[Opening Data extracts section]

(* ===== verification/PollingSafety.v ===== *)
(** * What the first version of the service remembers ([cli.mjs])

    Its ranges tile the chain from the block it was started at, and a request that
    it saw is pending until its proof was sent and confirmed or the coordinator said
    that it is over. *)

From S2P Require Import Prelude Js Hex CanonicalJson Vendor Policies OperatorStore Scanner ErrorText Relayer Samples Service Ecvrf EcvrfSample ProofProvider ProverSafety CommandLine Archiver Readiness ServiceStart ServiceStartSafety PollingService.

Open Scope Z_scope.

Section polling.
Context `{Ethers, Secp256k1, HmacApi, PollingApi} (secret blockRange : Z).
Implicit Types w : polling.

(** The coordinator listed the request, with the seed. *)
Definition listed (entry : Z * Z) : Prop := ∃ n window events, pl_requested n window = Ok events ∧ entry ∈ events.
(** The coordinator says that the request is over. *)
Definition over (id : Z) : Prop :=
  ∃ n fulfilled refunded, pl_requests n id = Ok (fulfilled, refunded) ∧ fulfilled || refunded = true.
(** A proof of the seeds of the request was sent, and its transaction mined. *)
Definition proof_mined (id output : Z) (hash : string) : Prop :=
  ∃ fuel preSeed n seed g n' transaction n'', listed (id, preSeed) ∧ pl_requestSeed n id = Ok seed ∧
    generateProof fuel secret seed preSeed None = Some (Ok g) ∧ g_output g = output ∧
    pl_fulfill n' id (g_proof g) = Ok transaction ∧ pl_wait n'' transaction = Ok hash.
Definition line_true (line : log_line) : Prop :=
  match line with Fulfilled id output hash => proof_mined id output hash | Failed _ _ => True end.
Definition accounted_for (id : Z) : Prop := over id ∨ ∃ output hash, proof_mined id output hash.

(** A step that loses no request, lists none and prints nothing untrue. *)
Definition accounts (w w' : polling) : Prop :=
  p_cursor w' = p_cursor w ∧ p_pending w' ⊆ p_pending w ∧
  (∀ id, id ∈ (p_pending w).*1 → id ∈ (p_pending w').*1 ∨ accounted_for id) ∧
  ∃ new, p_log w' = p_log w ++ new ∧ Forall line_true new.
#[export] Instance accounts_preorder : PreOrder accounts.
Proof.
  split.
  - intros w. split_and!; [done|done|by left|]. exists []. by rewrite app_nil_r.
  - intros w1 w2 w3 (E1 & S1 & K1 & n1 & L1 & F1) (E2 & S2' & K2 & n2 & L2 & F2). split_and!; [congruence|set_solver| |].
    + intros id [Hid|Hid]%K1; [by apply K2|by right].
    + exists (n1 ++ n2). rewrite L2, L1, <-app_assoc. split; [done|]. by apply Forall_app.
Qed.

Lemma accounts_poll {A} (f : nat → result A) : keeps accounts (poll f).
Proof. intros w. change (accounts w {| p_cursor := p_cursor w; p_pending := p_pending w; p_log := p_log w; p_calls := S (p_calls w) |}).
  split_and!; [done|done|by left|]. exists []. by rewrite app_nil_r.
Qed.
Lemma accounts_print line w : line_true line → accounts w (print line w).2.
Proof. intros Hl. split_and!; [done|done|by left|]. exists [line]. by repeat constructor. Qed.
Lemma accounts_delete id w : accounted_for id → accounts w (set_pending (map_delete id) w).2.
Proof.
  intros Hj. split_and!; [done|intros e [_ He]%map_delete_elem; exact He| |exists []; by rewrite app_nil_r].
  intros x ([k v] & -> & Hin)%list_elem_of_fmap. destruct (decide (k = id)) as [->|Hne]; [by right|left].
  apply list_elem_of_fmap. exists (k, v). split; [done|]. by apply map_delete_elem.
Qed.

Lemma poll_bind {A B} (f : nat → result A) (k : A → eff polling B) Q w :
  (∀ a w', f (p_calls w) = Ok a → accounts w w' → wp (k a) Q w') →
  (∀ message w', accounts w w' → Q (Throw message) w') → wp (poll f ≫= k) Q w.
Proof.
  intros Ha He. pose proof (accounts_poll f w) as Hw. apply wp_bind. unfold wp, poll in *. cbn in *.
  destruct (f (p_calls w)) as [a|message] eqn:E; [by eapply Ha|by apply He].
Qed.

Lemma pollProblem_accounts id message : keeps accounts (pollProblem id message).
Proof.
  unfold pollProblem. destruct (contains_any _ _); [by apply (keeps_ret accounts)|].
  destruct (contains_any _ _); [|intros w; by apply accounts_print].
  apply (keeps_catch accounts); [|intros; by apply (keeps_ret accounts)]. intros w.
  enough (wp (state ← poll (λ n, pl_requests n id);
       let '(fulfilled, refunded) := state in
       if fulfilled || refunded then set_pending (map_delete id) else mret tt) (λ _ w', accounts w w') w) by done.
  apply poll_bind; [|done]. intros [fulfilled refunded] w' Hs Hw'.
  destruct (fulfilled || refunded) eqn:Eo; [|done]. unfold wp. etrans; [exact Hw'|].
  apply accounts_delete. left. by exists (p_calls w), fulfilled, refunded.
Qed.

Lemma pollRequest_accounts fuel entry w w' :
  listed entry → pollRequest fuel secret entry w = Some w' → accounts w w'.
Proof.
  intros Hl. destruct entry as [id preSeed]. unfold pollRequest.
  destruct (poll (λ n, pl_requestSeed n id) w) as [seed w1] eqn:Ep.
  pose proof (accounts_poll (λ n, pl_requestSeed n id) w) as Hw1. rewrite Ep in Hw1. cbn in Hw1.
  injection Ep as Eseed _. intros (proved & Hproved & [= <-])%bind_Some.
  enough (wp (eff_catch (submitProof id proved) (λ e, pollProblem id (thrown_message e))) (λ _ w', accounts w w') w1) by done.
  apply wp_catch. enough (wp (submitProof id proved) (λ _ w', accounts w w') w1) as Hsub.
  { eapply wp_mono; [exact Hsub|]. intros [[]|message] w2 Hw2; [exact Hw2|]. unfold wp.
    etrans; [exact Hw2|]. apply pollProblem_accounts. }
  unfold submitProof. apply wp_lift_bind; [|done]. intros g ->.
  apply poll_bind; [|intros message w2 Hw2; by etrans]. intros transaction w2 Htx Hw2.
  apply poll_bind; [|intros message w3 Hw3; do 2 (etrans; [eassumption|]); done]. intros hash w3 Hwait Hw3.
  destruct seed as [seed|message]; [|discriminate Hproved].
  assert (proof_mined id (g_output g) hash) as Hmined.
  { exists fuel, preSeed, (p_calls w), seed, g, (p_calls w1), transaction, (p_calls w2). by split_and!. }
  apply wp_bind. unfold wp. change (accounts w (set_pending (map_delete id) (print (Fulfilled id (g_output g) hash) w3).2).2).
  etrans; [exact Hw1|]. etrans; [exact Hw2|]. etrans; [exact Hw3|].
  etrans; [apply (accounts_print (Fulfilled id (g_output g) hash)); exact Hmined|]. apply accounts_delete. right. by exists (g_output g), hash.
Qed.

Lemma pollRequests_accounts fuel entries w w' :
  Forall listed entries →
  foldl (λ acc entry, acc ≫= pollRequest fuel secret entry) (Some w) entries = Some w' → accounts w w'.
Proof.
  intros Hl. revert w. induction Hl as [|entry entries Hentry _ IH]; intros w; cbn [foldl]; [by intros [= ->]|].
  cbn [mbind option_bind]. destruct (pollRequest fuel secret entry w) as [w1|] eqn:E1.
  - intros Hw'. etrans; [by eapply pollRequest_accounts|by apply IH].
  - intros Hw'. exfalso. clear -Hw'. induction entries as [|x l IH]; cbn in Hw'; [done|auto].
Qed.

(** ** The ranges that were read *)

(** Ranges that follow each other from [from] to the block before [next]. *)
Fixpoint tiles (from : Z) (windows : list scan_window) (next : Z) : Prop :=
  match windows with
  | [] => from = next
  | window :: windows =>
      fromBlock window = from ∧ from <= toBlock window < from + blockRange ∧ tiles (toBlock window + 1) windows next
  end.
Lemma tiles_app from windows next window :
  tiles from windows next → fromBlock window = next → next <= toBlock window < next + blockRange →
  tiles from (windows ++ [window]) (toBlock window + 1).
Proof.
  revert from. induction windows as [|x l IH]; cbn; intros from.
  - by intros ->.
  - intros (? & ? & ?) ? ?. split_and!; auto; lia.
Qed.

(** What the process knows of the chain from the block it was started at. *)
Definition knows (first : Z) (w : polling) : Prop :=
  Forall listed (p_pending w) ∧ Forall line_true (p_log w) ∧
  ∃ windows, tiles first windows (p_cursor w) ∧
    Forall (λ window, ∃ n events, pl_requested n window = Ok events ∧
      ∀ id, id ∈ events.*1 → id ∈ (p_pending w).*1 ∨ accounted_for id) windows.

Lemma accounts_knows first w w' : accounts w w' → knows first w → knows first w'.
Proof.
  intros (Ec & Hs & Hk & new & El & Hnew) (Hl & Hlog & windows & Ht & Hw). split_and!.
  - rewrite Forall_forall in *. auto.
  - rewrite El. by apply Forall_app.
  - exists windows. rewrite Ec. split; [done|]. eapply Forall_impl; [exact Hw|].
    intros window (n & events & He & Hids). exists n, events. split; [done|]. intros id [Hid|Hid]%Hids; [by apply Hk|by right].
Qed.

Context (Hrange : 1 <= blockRange).

Lemma pollEvents_knows first latest w : knows first w → knows first (pollEvents blockRange latest w).2.
Proof.
  intros Hk. enough (wp (pollEvents blockRange latest) (λ _ w', knows first w') w) by done.
  unfold pollEvents. apply wp_bind. unfold wp at 1. cbn [eff_get fst snd].
  destruct (p_cursor w <=? latest) eqn:Ec; [|done]. apply Z.leb_le in Ec.
  set (window := Build_scan_window _ _). apply poll_bind; [|intros; by eapply accounts_knows].
  intros events w1 He Hw1. pose proof (proj1 Hw1) as Ecur. eapply accounts_knows in Hk as (Hl & Hlog & windows & Ht & Hw); [|exact Hw1].
  apply wp_bind. unfold wp. cbn. unfold knows. cbn. split_and!; [|done|].
  - apply Forall_forall. intros entry [Hin|Hin]%map_sets_elem; [by exists (p_calls w), window, events|].
    by eapply Forall_forall in Hl.
  - exists (windows ++ [window]). split.
    + apply (tiles_app _ _ (p_cursor w1)); [done|by rewrite Ecur|]. rewrite Ecur. cbn. lia.
    + apply Forall_app. split.
      * eapply Forall_impl; [exact Hw|]. intros win (n & evs & Hevs & Hids). exists n, evs. split; [done|].
        intros id [Hid|Hid]%Hids; [|by right]. left. apply map_sets_keys. by right.
      * constructor; [|constructor]. exists (p_calls w), events. split; [done|]. intros id Hid. left.
        apply map_sets_keys. by left.
Qed.

Lemma pollTurn_knows first fuel w r w' :
  knows first w → pollTurn fuel secret blockRange w = Some (r, w') → knows first w'.
Proof.
  intros Hk. unfold pollTurn.
  assert (knows first (pollHead blockRange w).2) as Hk1.
  { enough (wp (pollHead blockRange) (λ _ w', knows first w') w) by done.
    apply poll_bind; [|intros; by eapply accounts_knows]. intros latest w1 _ Hw1.
    apply pollEvents_knows. by eapply accounts_knows. }
  destruct (pollHead blockRange w) as [[[]|message] w1]; cbn in Hk1.
  - intros (w2 & Hw2 & [= <- <-])%bind_Some. eapply accounts_knows; [|exact Hk1].
    eapply pollRequests_accounts, Hw2. apply Hk1.
  - intros [= <- <-]. exact Hk1.
Qed.

(** A turn, with enough fuel for its proofs. *)
Definition polling_step (w w' : polling) : Prop := ∃ fuel r, pollTurn fuel secret blockRange w = Some (r, w').
Definition polling_first (first : Z) : polling := {| p_cursor := first; p_pending := []; p_log := []; p_calls := 0 |}.

(** C34: after any number of turns the ranges that were read tile the chain from the
    first block to the cursor; every request that they listed is pending, or its
    proof was sent and mined, or the coordinator said that it is over; and every
    fulfilment in the log is a proof of the seeds of its request that was mined. *)
Theorem polling_loses_nothing first w :
  rtc polling_step (polling_first first) w →
  (∃ windows, tiles first windows (p_cursor w) ∧
    Forall (λ window, ∃ n events, pl_requested n window = Ok events ∧
      ∀ id, id ∈ events.*1 → id ∈ (p_pending w).*1 ∨ accounted_for id) windows) ∧
  ∀ id output hash, Fulfilled id output hash ∈ p_log w → proof_mined id output hash.
Proof.
  intros Hw. assert (knows first w) as (_ & Hlog & Hk).
  { assert (knows first (polling_first first)) as Hstart by (split_and!; [constructor..|by exists []]).
    revert Hstart. induction Hw as [|w1 w2 w3 [fuel [r Hr]] _ IH]; [done|]. intros Hk.
    apply IH. by eapply pollTurn_knows. }
  split; [exact Hk|]. intros id output hash Hin. rewrite Forall_forall in Hlog. exact (Hlog _ Hin).
Qed.
End polling.

(** ** Two turns on the small curve *)
Section examples.
(** Request 12 is fulfilled, 13 was refunded, and 14 has no seed yet. *)
#[local] Instance toy_polling : PollingApi := {|
  pl_blockNumber n := Ok (150 + 10 * Z.of_nat n);
  pl_requested _ window := Ok (if fromBlock window =? 100 then [(12, 6); (13, 5); (14, 4)] else []);
  pl_requestSeed _ id := if id =? 14 then Throw "ConfirmationsPending()" else Ok 7;
  pl_fulfill _ id _ := if id =? 13 then Throw "execution reverted" else Ok "0x02";
  pl_wait _ transaction := Ok transaction;
  pl_requests _ _ := Ok (false, true) |}.

Definition toy_turn (w : polling) : option (result unit * polling) := pollTurn 20 5 40 w.
Definition toy_polled : option polling :=
  '(_, w) ← toy_turn (polling_first 100); '(_, w) ← toy_turn w; Some w.

Lemma toy_polled_steps w : toy_polled = Some w → rtc (polling_step 5 40) (polling_first 100) w.
Proof.
  unfold toy_polled. intros ([r1 w1] & E1 & Hw)%bind_Some. apply bind_Some in Hw as ([r2 w2] & E2 & [= <-]).
  eapply rtc_l; [by exists 20%nat, r1|]. apply rtc_once. by exists 20%nat, r2.
Qed.

Lemma polling_loses_nothing_witness :
  ∃ w, toy_polled = Some w ∧ p_cursor w = 180 ∧ p_pending w = [(14, 4)] ∧ length (p_log w) = 1%nat ∧
    ∀ id output hash, Fulfilled id output hash ∈ p_log w → proof_mined 5 id output hash.
Proof.
  assert ((λ w, (p_cursor w, p_pending w, length (p_log w))) <$> toy_polled = Some (180, [(14, 4)], 1%nat)) as E by vm_refl.
  destruct toy_polled as [w|] eqn:Ew; [|discriminate E]. injection E as Ec Ep El. exists w.
  assert (1 <= 40) as Hr by lia.
  destruct (polling_loses_nothing 5 40 Hr 100 w (toy_polled_steps w Ew)) as [_ Hlog].
  split; [reflexivity|]. split; [exact Ec|]. split; [exact Ep|]. split; [exact El|exact Hlog].
Defined.
End examples.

[Closing Data extracts section]

_What you should do_
Go to the line in the material above that contains "destruct (pollHead blockRange" and copy exactly from there through the line that contains "id) windows) ∧", stopping after it.

_Response to the exercise_
  destruct (pollHead blockRange w) as [[[]|message] w1]; cbn in Hk1.
  - intros (w2 & Hw2 & [= <- <-])%bind_Some. eapply accounts_knows; [|exact Hk1].
    eapply pollRequests_accounts, Hw2. apply Hk1.
  - intros [= <- <-]. exact Hk1.
Qed.

(** A turn, with enough fuel for its proofs. *)
Definition polling_step (w w' : polling) : Prop := ∃ fuel r, pollTurn fuel secret blockRange w = Some (r, w').
Definition polling_first (first : Z) : polling := {| p_cursor := first; p_pending := []; p_log := []; p_calls := 0 |}.

(** C34: after any number of turns the ranges that were read tile the chain from the
    first block to the cursor; every request that they listed is pending, or its
    proof was sent and mined, or the coordinator said that it is over; and every
    fulfilment in the log is a proof of the seeds of its request that was mined. *)
Theorem polling_loses_nothing first w :
  rtc polling_step (polling_first first) w →
  (∃ windows, tiles first windows (p_cursor w) ∧
    Forall (λ window, ∃ n events, pl_requested n window = Ok events ∧
      ∀ id, id ∈ events.*1 → id ∈ (p_pending w).*1 ∨ accounted_for id) windows) ∧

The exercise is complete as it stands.